You should always approach links in e-mail with caution. Sally Babcock, General Manager and Senior Vice President of American Greetings Interactive, a popular destination for sending both online and offline greetings, agrees:
“Phishing attacks using e-cards are similar to all other types of phishing attacks in that they play upon a computer user’s unawareness or inattention,” she says. This means an e-card you receive could actually be one of the following:
A phishing scam or other fraud designed to steal your personal information. The card could contain links that take you to a fraudulent Web site that could compromise your computer.

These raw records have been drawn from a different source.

(** * Student Record Service (server.js): a shallow embedding

    The service is an Express application over one Mongoose model,
    [Student].  Each route handler of server.js becomes a function from
    the request and the collection to a response and the collection
    afterwards.  What the handlers ask of Mongoose (schema setters and
    validators, query casting, the unique indexes, timestamps) is written
    out in [Module Schema] and [Module Model]; the handlers themselves are
    in [Module Server].

    Strings are JavaScript strings restricted to code units below 256
    (the Latin-1 range), carried by [string].  [req.body] is undefined or
    an object whose six properties are absent, null, a boolean, a number
    or a string ([ReqBody.t]); arrays and objects as property values are
    outside the model.  [Body.t] is the body whose properties are strings
    or absent, as the data model of the service has them, and
    [post_student] and [put_student] are the handlers on such bodies. *)

From Stdlib Require Import String Ascii List Bool NArith Lia Permutation Sorted.
Import ListNotations.
Local Open Scope string_scope.
Local Open Scope list_scope.

(** ** JavaScript string primitives used by the schema *)

Module JSString.

Definition charCode (c : ascii) : N := N_of_ascii c.

Definition between (lo hi : N) (c : ascii) : bool :=
  (lo <=? charCode c)%N && (charCode c <=? hi)%N.

(** WhiteSpace and LineTerminator code units below 256: TAB, LF, VT, FF,
    CR, SPACE and NO-BREAK SPACE. *)
Definition isWhiteSpace (c : ascii) : bool :=
  between 9 13 c || (charCode c =? 32)%N || (charCode c =? 160)%N.

Fixpoint trimStart (s : string) : string :=
  match s with
  | EmptyString => EmptyString
  | String c s' => if isWhiteSpace c then trimStart s' else s
  end.

Definition isEmpty (s : string) : bool :=
  match s with EmptyString => true | String _ _ => false end.

Fixpoint trimEnd (s : string) : string :=
  match s with
  | EmptyString => EmptyString
  | String c s' =>
      let t := trimEnd s' in
      if isWhiteSpace c && isEmpty t then EmptyString else String c t
  end.

(** String.prototype.trim *)
Definition trim (s : string) : string := trimEnd (trimStart s).

(** Upper-case letters below 256: A-Z, and U+00C0..U+00DE without the
    multiplication sign U+00D7.  Each maps to the code unit 32 above. *)
Definition isUpper (c : ascii) : bool :=
  between 65 90 c || (between 192 222 c && negb (charCode c =? 215)%N).
Lemma div_1e6_bounds (x : spec_float) :
  rounded false 115 (-52) 230 x ->
  Float64.is_finite (Float64.div x Float64.f1e6) = true /\
  Float64.sign (Float64.div x Float64.f1e6) = false.
Proof.
  intros Hx.
  change Float64.f1e6 with (S754_finite false 8589934592000000 (-33)).
  destruct x as [s| |  |s m e]; cbn [rounded] in Hx; try contradiction.
  - subst s. split; reflexivity.
  - destruct Hx as (-> & Hm & He).
    unfold Float64.div, SFdiv, SFdiv_core_binary.
    change (Zdigits2 8589934592000000) with 53.
    pose proof (Zdigits2_pos m) as Hd1.
    assert (Zdigits2 (Zpos m) <= 116) as Hd1' by (apply Zdigits2_le; lia).
    unfold fexp, emin, Float64.prec, Float64.emax.
    set (e' := Z.min (Z.max (Zdigits2 (Z.pos m) + e - (53 + -33) - 53) (3 - 1024 - 53))
                     (e - -33)).
    set (sh := e - -33 - e').
    assert (0 <= sh <= 105) as Hsh by (unfold sh, e'; lia).
    set (m' := match sh with
               | 0 => Z.pos m
               | Z.pos _ => Z.shiftl (Z.pos m) sh
               | Z.neg _ => 0
               end).
    assert (0 <= m' < 2 ^ 221) as Hm'.
    { assert (m' = Zpos m * 2 ^ sh) as ->.
      { unfold m'. destruct sh as [|q|q] eqn:Es; [lia | | lia].
        apply Z.shiftl_mul_pow2. lia. }
      assert (2 ^ sh <= 2 ^ 105) by (apply Z.pow_le_mono_r; lia).
      assert (0 < 2 ^ sh) by (apply Z.pow_pos_nonneg; lia).
      assert (2 ^ 221 = 2 ^ (115 + 1) * 2 ^ 105) as -> by reflexivity.
      nia. }
    pose proof (Z.div_eucl_eq m' 8589934592000000 ltac:(lia)) as Hq.
    pose proof (Z.mod_pos_bound m' 8589934592000000 ltac:(lia)) as Hr.
    unfold Z.modulo in Hr.
    destruct (Z.div_eucl m' 8589934592000000) as [q r].
    assert (0 <= q < 2 ^ 221) as Hqb by nia.
    pose proof (binary_round_aux_bounds (xorb false false) q e'
                  (new_location 8589934592000000 r) 221
                  ltac:(lia) Hqb ltac:(unfold e'; lia)) as Hb.
    destruct (binary_round_aux 53 1024 (xorb false false) q e' _);
      cbn [rounded] in Hb; try contradiction.
    + subst. split; reflexivity.
    + destruct Hb as (-> & _). split; reflexivity.
Qed.

Lemma latency_float (d : Z) :
  0 <= d <= Go.max_int64 ->
  Float64.is_finite (Float64.div (Float64.of_int64 d) Float64.f1e6) = true /\
  Float64.sign (Float64.div (Float64.of_int64 d) Float64.f1e6) = false.
Proof.
  intros H. apply div_1e6_bounds, of_int64_bounds.
  unfold Go.max_int64 in H. lia.
Qed.

Lemma thousandths_nonneg (m : positive) (e : Z) : 0 <= Float64.thousandths m e.
Proof.
  unfold Float64.thousandths. destruct (0 <=? e) eqn:E.
  - apply Z.leb_le in E.
    assert (0 < 2 ^ e) by (apply Z.pow_pos_nonneg; lia). nia.
  - apply Z.leb_gt in E. unfold Float64.round_half_even.
    assert (0 < 2 ^ (- e)) by (apply Z.pow_pos_nonneg; lia).
    assert (0 <= Zpos m * 1000 / 2 ^ (- e)) by (apply Z.div_pos; lia).
    destruct (_ ?= _); try destruct (Z.even _); lia.
Qed.



(** *** float64(d) / 1e6 is correctly rounded *)

Lemma Zdigits2_bounds (p : positive) :
  2 ^ (Zdigits2 (Zpos p) - 1) <= Zpos p < 2 ^ Zdigits2 (Zpos p).
Proof.
  cbn [Zdigits2]. rewrite digits2_size.
  pose proof (Pos.size_gt p) as Hgt. pose proof (Pos.size_le p) as Hle.
  apply Pos2Z.pos_lt_pos in Hgt. apply Pos2Z.pos_le_pos in Hle.
  rewrite Pos2Z.inj_pow in Hgt, Hle. change (Zpos p~0) with (2 * Zpos p) in Hle.
  replace (Zpos (Pos.size p)) with (Zpos (Pos.size p) - 1 + 1) in Hle at 1 by lia.
  rewrite Z.pow_add_r in Hle by lia. lia.
Qed.

Lemma Zdigits2_unique (m n : Z) :
  0 < n -> 2 ^ (n - 1) <= m < 2 ^ n -> Zdigits2 m = n.
Proof.
  intros Hn [Hlo Hhi].
  assert (0 < 2 ^ (n - 1)) by (apply Z.pow_pos_nonneg; lia).
  destruct m as [|p|p]; try lia.
  pose proof (Zdigits2_bounds p) as [Hb1 Hb2].
  pose proof (Zdigits2_pos p) as Hp.
  set (k := Zdigits2 (Zpos p)) in *.
  destruct (Z.lt_trichotomy k n) as [Hlt | [Heq | Hgt]]; [exfalso | exact Heq | exfalso].
  - assert (2 ^ k <= 2 ^ (n - 1)) by (apply Z.pow_le_mono_r; lia). lia.
  - assert (2 ^ n <= 2 ^ (k - 1)) by (apply Z.pow_le_mono_r; lia). lia.
Qed.

Lemma binary_round_aux_exact (s : bool) (m : positive) (e : Z) :
  Zdigits2 (Zpos m) = 53 -> -1074 <= e <= 971 ->
  binary_round_aux 53 1024 s (Zpos m) e loc_Exact = S754_finite s m e.
Proof.
  intros Hd He. unfold binary_round_aux, shr_fexp. rewrite Hd.
  unfold fexp, emin.
  replace (Z.max (53 + e - 53) (3 - 1024 - 53) - e) with 0 by lia.
  cbn [shr shr_record_of_loc shr_m loc_of_shr_record round_nearest_even].
  rewrite Hd.
  replace (Z.max (53 + e - 53) (3 - 1024 - 53) - e) with 0 by lia.
  cbn [shr shr_record_of_loc shr_m].
  replace (e <=? 1024 - 53) with true by (symmetry; apply Z.leb_le; lia).
  reflexivity.
Qed.

(** float64(d) is d itself when d has at most 53 bits: the mantissa is d
    shifted to 53 bits, the exponent undoes the shift. *)
Lemma of_int64_exact (d : Z) :
  0 < d < 2 ^ 53 ->
  exists (m : positive) (k : Z),
    Float64.of_int64 d = S754_finite false m (- k) /\
    0 <= k <= 52 /\ Zpos m = d * 2 ^ k /\ Zdigits2 (Zpos m) = 53.
Proof.
  intros [H0 H]. destruct d as [|p|p]; try lia.
  pose proof (Zdigits2_bounds p) as [Hb1 Hb2].
  pose proof (Zdigits2_pos p) as Hp.
  assert (Zdigits2 (Zpos p) <= 53) as Hn by (apply Zdigits2_le; lia).
  unfold Float64.of_int64, binary_normalize, binary_round, shl_align, fexp, emin,
    Float64.prec, Float64.emax.
  cbn [Zdigits2] in *.
  set (n := Zpos (digits2_pos p)) in *.
  replace (Z.max (n + 0 - 53) (3 - 1024 - 53) - 0) with (n - 53) by lia.
  replace (Z.max (n + 0 - 53) (3 - 1024 - 53)) with (n - 53) by lia.
  destruct (n - 53) as [|q|q] eqn:Eq; try lia.
  - exists p, 0. rewrite binary_round_aux_exact; [| cbn [Zdigits2]; fold n; lia | lia].
    repeat split; lia.
  - exists (Pos.iter xO p q), (Zpos q).
    assert (Zdigits2 (Zpos (Pos.iter xO p q)) = 53) as Hd.
    { apply Zdigits2_unique; [lia|]. rewrite iter_xO.
      assert (2 ^ (53 - 1) = 2 ^ (n - 1) * 2 ^ Zpos q) as ->
          by (rewrite <- Z.pow_add_r by lia; f_equal; lia).
      assert (2 ^ 53 = 2 ^ n * 2 ^ Zpos q) as ->
          by (rewrite <- Z.pow_add_r by lia; f_equal; lia).
      assert (0 < 2 ^ Zpos q) by (apply Z.pow_pos_nonneg; lia).
      nia. }
    rewrite binary_round_aux_exact; [| exact Hd | lia].
    rewrite iter_xO. repeat split; try lia. cbn [Zdigits2] in Hd. exact Hd.
Qed.


Lemma new_location_located (A B : Z) :
  0 < B -> Z.even B = true ->
  located A B (A / B) (new_location B (A mod B)).
Proof.
  intros HB He.
  pose proof (Z.div_mod A B ltac:(lia)) as Hdm.
  pose proof (Z.mod_pos_bound A B HB) as Hr.
  unfold located, new_location, new_location_even. rewrite He.
  split; [nia|].
  destruct (A mod B =? 0) eqn:E0.
  - apply Z.eqb_eq in E0. nia.
  - apply Z.eqb_neq in E0. split; [nia|].
    destruct (Z.compare_spec (2 * (A mod B)) B) as [H|H|H];
      [apply Z.compare_eq_iff | apply Z.compare_lt_iff | apply Z.compare_gt_iff]; nia.
Qed.

Lemma shr_1_spec (m : Z) (r s : bool) :
  0 <= m ->
  exists (m' : Z) (b : bool),
    shr_1 (Build_shr_record m r s) = Build_shr_record m' b (r || s) /\
    m = 2 * m' + (if b then 1 else 0) /\ 0 <= m'.
Proof.
  intros Hm. destruct m as [|[p|p|]|p]; try lia.
  - exists 0, false. repeat split; lia.
  - exists (Zpos p), true. repeat split; lia.
  - exists (Zpos p), false. repeat split; lia.
  - exists 0, true. repeat split; lia.
Qed.

Lemma compare_Lt (a b : Z) : a < b -> (a ?= b) = Lt.
Proof. apply Z.compare_lt_iff. Qed.

Lemma compare_Gt (a b : Z) : b < a -> (a ?= b) = Gt.
Proof. apply Z.compare_gt_iff. Qed.

Lemma compare_Eq (a b : Z) : a = b -> (a ?= b) = Eq.
Proof. apply Z.compare_eq_iff. Qed.

Lemma located_inv (A B m : Z) (c : comparison) :
  (2 * A ?= (2 * m + 1) * B) = c ->
  match c with
  | Lt => 2 * A < (2 * m + 1) * B
  | Eq => 2 * A = (2 * m + 1) * B
  | Gt => (2 * m + 1) * B < 2 * A
  end.
Proof.
  intros <-. destruct (Z.compare_spec (2 * A) ((2 * m + 1) * B)); assumption.
Qed.

Lemma shr_1_located (A B m : Z) (l : location) :
  0 <= m -> 0 < B -> located A B m l ->
  exists m' : Z,
    shr_m (shr_1 (shr_record_of_loc m l)) = m' /\
    0 <= m' /\ 2 * m' <= m <= 2 * m' + 1 /\
    located A (2 * B) m' (loc_of_shr_record (shr_1 (shr_record_of_loc m l))).
Proof.
  intros Hm HB [Hb Hl]. unfold located.
  destruct l as [|c].
  - destruct (shr_1_spec m false false Hm) as (m' & b & He & Hm' & H0).
    exists m'. cbn [shr_record_of_loc]. rewrite He. cbn [shr_m loc_of_shr_record orb].
    split; [reflexivity|]. split; [exact H0|].
    destruct b; cbn [loc_of_shr_record].
    + split; [lia|]. split; [nia|]. split; [nia|]. apply compare_Eq. nia.
    + split; [lia|]. split; [nia|]. nia.
  - destruct Hl as [Hlt Hc]. apply located_inv in Hc.
    assert (exists r s, shr_record_of_loc m (loc_Inexact c) = Build_shr_record m r s
                        /\ (r || s = true)%bool) as (r & s & Hrec & Hrs).
    { destruct c; cbn; eauto. }
    destruct (shr_1_spec m r s Hm) as (m' & b & He & Hm' & H0).
    exists m'. rewrite Hrec, He, Hrs. cbn [shr_m loc_of_shr_record].
    split; [reflexivity|]. split; [exact H0|].
    destruct b; cbn [loc_of_shr_record].
    + split; [lia|]. split; [nia|]. split; [nia|]. apply compare_Gt. nia.
    + split; [lia|]. split; [nia|]. split; [nia|]. apply compare_Lt. nia.
Qed.

Lemma round_located (A B m : Z) (l : location) :
  0 < B -> located A B m l ->
  m <= round_nearest_even m l <= m + 1 /\
  Z.abs (2 * (A - round_nearest_even m l * B)) <= B.
Proof.
  intros HB [Hb Hl]. unfold round_nearest_even.
  destruct l as [|c].
  - subst A. split; [lia|]. replace (m * B - m * B) with 0 by lia. cbn. lia.
  - destruct Hl as [Hlt Hc]. apply located_inv in Hc.
    destruct c; [destruct (Z.even m)| |]; (split; [lia|]); apply Z.abs_le; nia.
Qed.


Lemma loc_of_shr_record_of_loc (m : Z) (l : location) :
  loc_of_shr_record (shr_record_of_loc m l) = l.
Proof. destruct l as [|[]]; reflexivity. Qed.

Lemma shr_fexp_step (q e : Z) (l : location) :
  2 ^ 52 <= q < 2 ^ 54 -> -1000 <= e <= 960 ->
  shr_fexp 53 1024 q e l =
  if q <? 2 ^ 53 then (shr_record_of_loc q l, e)
  else (shr_1 (shr_record_of_loc q l), e + 1).
Proof.
  intros Hq He. unfold shr_fexp, fexp, emin.
  destruct (q <? 2 ^ 53) eqn:E.
  - apply Z.ltb_lt in E.
    rewrite (Zdigits2_unique q 53) by (change (53 - 1) with 52; lia).
    replace (Z.max (53 + e - 53) (3 - 1024 - 53) - e) with 0 by lia.
    reflexivity.
  - apply Z.ltb_ge in E.
    rewrite (Zdigits2_unique q 54) by (change (54 - 1) with 53; lia).
    replace (Z.max (54 + e - 53) (3 - 1024 - 53) - e) with 1 by lia.
    reflexivity.
Qed.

Spam or a spyware installer that displays pornography or other unwanted images on your desktop, launches adult-oriented Web sites, or barrages you with pop-up ads (even when you aren’t on the Internet).
A computer virus that scans your e-mail addresses and then sends a bogus e-card to your personal and professional contacts—typically without your knowledge. The fake e-card and virus may even appear to be from you.
How to avoid fake e-cards
Recognize the sender of the e-card. If you’re unsure of the sender, do not trust the card. Companies should have standard, clear ways for you to recognize that the e-mail is not a fraud. For example, with MSN Greetings, the “from” always shows “Ecard from MSN Greetings” as the display name and “ecards/@/msn.americangreetings.com” as the e-mail address. Make sure you check both the display name and e-mail address of the sender.
When in doubt, use alternative viewing methods. Do not click any links when you are not sure of the sender or intent of the email. For example, if you use MSN Greetings, you can view your greeting on the MSN Greetings Web site. Type http://msn.americangreetings.com into your Web browser and click the link in the upper right-hand corner that says ecard pickup.
Keep your anti-virus and anti-spyware programs up-to-date
Make sure your Windows Firewall is turned on
Keep Microsoft Windows and Microsoft Office programs up to date with security updates
Install antivirus software and antispyware software
Never download or click on anything from a site you don’t know or doesn’t “feel” or look right (lots of mistakes, poor grammar, misspellings, etc.)
Be wary of an e-mail message or file attachment from someone you don’t know, that seems suspicious, or if it’s from someone you know but you weren’t expecting an attachment from
Always preview a link’s Web address before you click it. If the link doesn’t show an address, move your mouse pointer over a link without clicking it to see where the link goes. (The address should appear on the bottom bar of your Web browser.)
Don’t accept an end-user agreement without reading the fine print first; you might inadvertently agree to install spyware or something else you don’t want.
The safest thing to do is never click an email link unless you are absolutely sure you know and trust the sender. We know this is not always practical but it’s always the safest way to go.